We see the reality of Abraham’s faith in chapter 22. God calls him to go to Mount Moriah and sacrifice his son Isaac there. What does Abraham do? He believes God’s promises and obeys God’s command. He knows that it is through Isaac that all the blessings would come. He knows that God will fulfil his promise. He knows that God can do anything. He ‘knows that if God calls him to do this, and he is obedient to the command, God has a better plan than any plan than Abraham could see’ (Jackman). Hebrews 11 tells us that Abraham reasoned that God could raise Isaac from the dead if he was killed. In Abraham is an example of a person who believes God’s promises and shows that he believes God’s promises by obeying God’s commands. This is the mark of being a justified sinner, that we believe God’s promise, and show the reality of our belief by obeying his commands.

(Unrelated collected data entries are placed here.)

Lemma room_sublist p txs news : Forall wf_tx txs -> room p txs -> sublist news txs -> Forall wf_tx news /\ room p news.
Proof.
  intros Hw Hr Hs. split; [by eapply Forall_sublist|]. intros a. specialize (Hr a). enough (H : total_cost (filter (fun tx => sender tx = a) news) <= total_cost (filter (fun tx => sender tx = a) txs)) by lia.
  clear Hr. induction Hs as [|x news txs Hs IH|x news txs Hs IH]; [done|..]; apply list.Forall_cons in Hw as [(_ & _ & Hx) Hw]; specialize (IH Hw);
    rewrite !filter_cons; case_decide; try done; cbn [total_cost foldr] in *; unfold total_cost in *; cbn [foldr]; lia.
Qed.

Lemma pool_Add_ok now txs local p : pool_inv None p -> Forall wf_tx txs -> room p txs ->
  returns (Add Sender chainconfig pool_id now txs local) p (fun r p' => pool_inv None p' /\ steady p p' /\ length (fst r) = length txs).
Proof.
  intros Hi Hw Hr. unfold returns, Add. run_step. set (isLocal := local && _). run_step.
  destruct (screen_ok p txs isLocal) as (errs & news & -> & Hl & Hs). cbn beta iota.
  destruct (room_sublist p txs news Hw Hr Hs) as [Hw' Hr']. destruct news as [|n news]; [by run_step|].
  eapply settles_seq; [by apply (addTxsLocked_ok Sender genuine hash_inj pool_id Sender_returns)|]. intros [newErrs dirty] p1 (I1 & S1 & _ & _).
  cbn beta iota. run_step. split; [done|]. split; [done|]. cbn. by rewrite fill_length.
Qed.

(** ** [reset] *)

Notation ptotal p := (msum (pending p)).
Notation qtotal p := (msum (queue p)).
Notation plen p a := (len_at (pending p) a).

(** The transactions a reset puts back *)
Definition reinjection (oldHead newHead : option types.Header) : list Transaction :=
  match oldHead, newHead with
  | Some oldHead, Some newHead => default [] (reinjected Header_Hash GetBlock oldHead newHead)
  | _, _ => []
  end.

Lemma reset_ok now oldHead newHead p : pool_inv None p -> (is_Some oldHead -> is_Some newHead) ->
  Forall wf_tx (reinjection oldHead newHead) -> room p (reinjection oldHead newHead) ->
  returns (reset Sender Header_Hash StateAt GetBlock CurrentBlock pool_id now oldHead newHead) p
    (fun _ p' => pool_inv None p' /\ config p' = config p /\ (pool_size p' <= pool_size p + length (reinjection oldHead newHead))%nat).
Proof.
  intros Hi Hh Hw Hr. unfold returns, reset. run_step.
  assert (Hdone : forall xs, Forall wf_tx xs -> room p xs -> (length xs <= length (reinjection oldHead newHead))%nat ->
    settles (match StateAt (types.Root (default CurrentBlock newHead)) with
             | Panic => lift Panic
             | Err _ => mret tt
             | Ok statedb =>
                 _ ← modifyM (fun p => set_head p (default CurrentBlock newHead) statedb (newNoncer statedb));
                 _ ← addTxsLocked Sender pool_id now xs false accountset.newAccountSet;
                 mret tt
             end) p (fun _ p' => pool_inv None p' /\ config p' = config p /\ (pool_size p' <= pool_size p + length (reinjection oldHead newHead))%nat) (fun _ => False)).
  { intros xs Hx Hrx Hlen. pose proof (StateAt_returns (types.Root (default CurrentBlock newHead))) as Hs. destruct (StateAt _) as [statedb|e|]; [| |done].
    - run_step. set (p1 := set_head _ _ _ _). assert (I1 : pool_inv None p1) by (destruct Hi; by split).
      eapply settles_seq; [by apply (addTxsLocked_ok Sender genuine hash_inj pool_id Sender_returns)|].
      intros r p2 (I2 & S2 & _ & N2). run_step. split; [done|]. split; [apply S2|]. change (pool_size p1) with (pool_size p) in N2. lia.
    - run_step. split; [done|]. split; [done|lia]. }
  unfold reinjection in *. destruct oldHead as [oldHead|].
  - destruct (Hh ltac:(eauto)) as [nh ->]. destruct (reinjected _ _ _ _) as [xs|]; [by apply Hdone|]. run_step. split; [done|]. split; [done|lia].
  - by apply Hdone.
Qed.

However, Abraham’s faith is not always strong (e.g. Gen.15:2-3). Like all of us, he fails God at times. Twice he lies about his relationship with Sarah, to save his skin. But, at critical times he takes God at his word and believes his promises. Abraham is not portrayed as a deserving man but rather we see him ‘warts and all’ (see Gen. 12:11-20; 20:1-18). ‘The key thing is not the strength or perfection of Abraham’s faith, but the strength and perfection of the God he trusts. Abraham learns that God is utterly reliable and faithful to his word’ (Goldsworthy).
John Stott writes, ‘It may truly be said without exaggeration that not only the rest of the Old Testament but the whole of the New Testament are an outworking of these promises of God.’ Everything that happens in the Old Testament from this point onwards has God’s promise to Abraham in view, and the Old Testament points forward to Jesus. In 2 Corinthians 1:20 we are told that Jesus is the ultimate fulfilment of all God’s promises. God’s promises to Abraham are no exception.
But how does Jesus make people, place and blessing true for us? He does so in both in the now and the not yet. Now we are children of the promise, the true seed of Abraham, a part of God’s chosen people (Galatians 3:29). In heaven we will be a part of the people from all the nations of the world that have been blessed through Abraham’s see (Rev. 7:9 and Genesis 22:17). The place part of the promise is a little bit confusing—it is tied up with the Bible’s teaching on rest. Eden was thought of as the place of rest, the Promised Land was associated with God’s rest. Now Jesus calls us to him to enjoy rest (Matthew 11:28-30). So, our place is in Jesus. In heaven God’s people will enjoy rest (Revelation 14:13). With regards to blessing, we now enjoy every spiritual blessing in Christ (Ephesians 1:3) and in the New Heaven and New earth we will enjoy the fullness of God’s blessing (e.g. Revelation 22:3).
The story of the Bible does not centre on good and religious people who prove their worth to people and God. It is the story of God acting out of sheer kindness and love. God rescuing idol worships like Abraham and us (idols being all those things that we love more than God). God persisting with us when we fail. And God enabling us to live changed lives.